More tells his readers that in Prayer and Its Value (De Oratione et ejus Valore) Gerson says there are three aspects to prayer: the act of praying, the virtue of praying, and the habit of praying. Using the example of a pilgrim on the way from France to Compostela, Gerson says that the pilgrim starts out with the act: being a prayerful pilgrim, devoted to Saint James, and meditating on the saint. He develops this virtue of praying throughout his pilgrimage, but sometimes he gets distracted, perhaps by the practical matters of blisters, rain, and other troubles. He's still on pilgrimage; he's still enduring all the trials and dangers of the journey, because it's become a habit. So the pilgrim just needs to persevere on the pilgrim trail, devote himself again to meditating on the saint to continue the act of praying, its virtues and his good habit.
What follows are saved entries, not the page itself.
(** Today's bucket after the two statements on [daily_stats]. *)
Lemma daily_ok today_str n st st1 st' :
  init_daily today_str st = (st1, Ok tt) ->
  add_daily today_str n st1 = (st', Ok tt) ->
  exists d d',
    getitem st "daily_stats" = Ok (JObj d)
    /\ getitem st' "daily_stats" = Ok (JObj d')
    /\ match dict_get today_str d with
       | None => dict_get today_str d' = Some (JObj [("scraped", JInt n)])
       | Some bucket =>
           exists fields v t,
             bucket = JObj fields
             /\ dict_get "scraped" fields = Some v
             /\ as_int v = Some t
             /\ dict_get today_str d'
                = Some (JObj (dict_set "scraped" (JInt (t + n)) fields))
       end.
Proof.
  assert (Hadd : forall d0 d,
            getitem (JObj d0) "daily_stats" = Ok (JObj d) ->
            add_daily today_str n (JObj d0) = (st', Ok tt) ->
            exists d' fields v t,
              getitem st' "daily_stats" = Ok (JObj d')
              /\ dict_get today_str d = Some (JObj fields)
              /\ dict_get "scraped" fields = Some v
              /\ as_int v = Some t
              /\ dict_get today_str d'
                 = Some (JObj (dict_set "scraped" (JInt (t + n)) fields))).
  { intros d0 d Hget. py_unfold. rewrite Hget.
    destruct (getitem (JObj d) today_str) as [bucket|e] eqn:Hb; [|discriminate].
    destruct (getitem bucket "scraped") as [v|e] eqn:Hv; [|discriminate].
    apply getitem_inv in Hb as (? & [= <-] & Hb).
    apply getitem_inv in Hv as (fields & -> & Hv).
    destruct v as [|b|z| | |]; simpl; try discriminate; intros [= <-].
    - exists (dict_set today_str
                (JObj (dict_set "scraped" (JInt (Z.b2z b + n)) fields)) d),
        fields, (JBool b), (Z.b2z b).
      split; [apply getitem_obj, dict_get_set_eq|].
      repeat split; try assumption. apply dict_get_set_eq.
    - exists (dict_set today_str (JObj (dict_set "scraped" (JInt (z + n)) fields)) d),
        fields, (JInt z), z.
      split; [apply getitem_obj, dict_get_set_eq|].
      repeat split; try assumption. apply dict_get_set_eq. }
  unfold init_daily at 1. unfold bind, lift, self_state, set_state, ret.
  destruct (getitem st "daily_stats") as [daily|e] eqn:Hget; [|discriminate].
  pose proof Hget as (d0 & -> & Hd0)%getitem_inv.
  destruct (contains daily today_str) as [present|e] eqn:Hin; [|discriminate].
  destruct present; simpl.
  - intros [= <-] Hrun.
    destruct daily as [| | |s|l|d].
    1-3: discriminate.
    1-2: revert Hrun; py_unfold; rewrite Hget; discriminate.
    destruct (Hadd d0 d Hget Hrun) as (d' & fields & v & t & Hg & Hb & Hv & Ht & Hd').
    exists d, d'. split; [reflexivity|]. split; [assumption|].
    rewrite Hb. now exists fields, v, t.
  - destruct daily as [| | |s|l|d]; try discriminate. simpl.
    intros [= <-] Hrun.
    injection Hin as Hin. apply bool_decide_eq_false_1 in Hin.
    assert (Hnone : dict_get today_str d = None).
    { destruct (dict_get today_str d); [destruct Hin; eauto | reflexivity]. }
    edestruct (Hadd _ _ (getitem_obj _ _ _ (dict_get_set_eq "daily_stats" _ d0)) Hrun)
      as (d' & fields & v & t & Hg & Hb & Hv & Ht & Hd').
    rewrite dict_get_set_eq in Hb. injection Hb as <-.
    simpl in Hv. injection Hv as <-. injection Ht as <-.
    exists d, d'. split; [reflexivity|]. split; [assumption|].
    rewrite Hnone. exact Hd'.
Qed.

(** *** The [try] block *)

Lemma collect_paths_entry_paths items paths :
  collect_paths items = Ok paths -> paths = entry_paths items.
Proof.
  revert paths. induction items as [|p rest IH]; intros paths; simpl.
  - now intros [= <-].
  - unfold entry_paths; simpl.
    destruct (getitem p "file_path") as [v|e]; simpl; [|discriminate].
    destruct (hashable v); [|discriminate].
    destruct (collect_paths rest) as [paths'|e]; simpl; [|discriminate].
    intros [= <-]. f_equal. now apply IH.
Qed.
Only if he decides to break off his pilgrimage, go home, and decide never to complete it will he forfeit the benefits of the pilgrimage.As More concludes, Gerson says it's same with prayer: "once it has been begun attentively it can never afterwards be so interrupted that the virtue of the first intention does not remain and persist continuously--that is, either actually or habitually--so long as it is not relinquished by making a decision to stop not cut off by turning away to mortal sin."
Thus More, calling Jean Gerson "the most learned and virtuous man" offers some respite to his readers, as long as they don't try to use this explanation as an excuse "for those who out of careless laziness make no effort to think about their prayers." (p. 58)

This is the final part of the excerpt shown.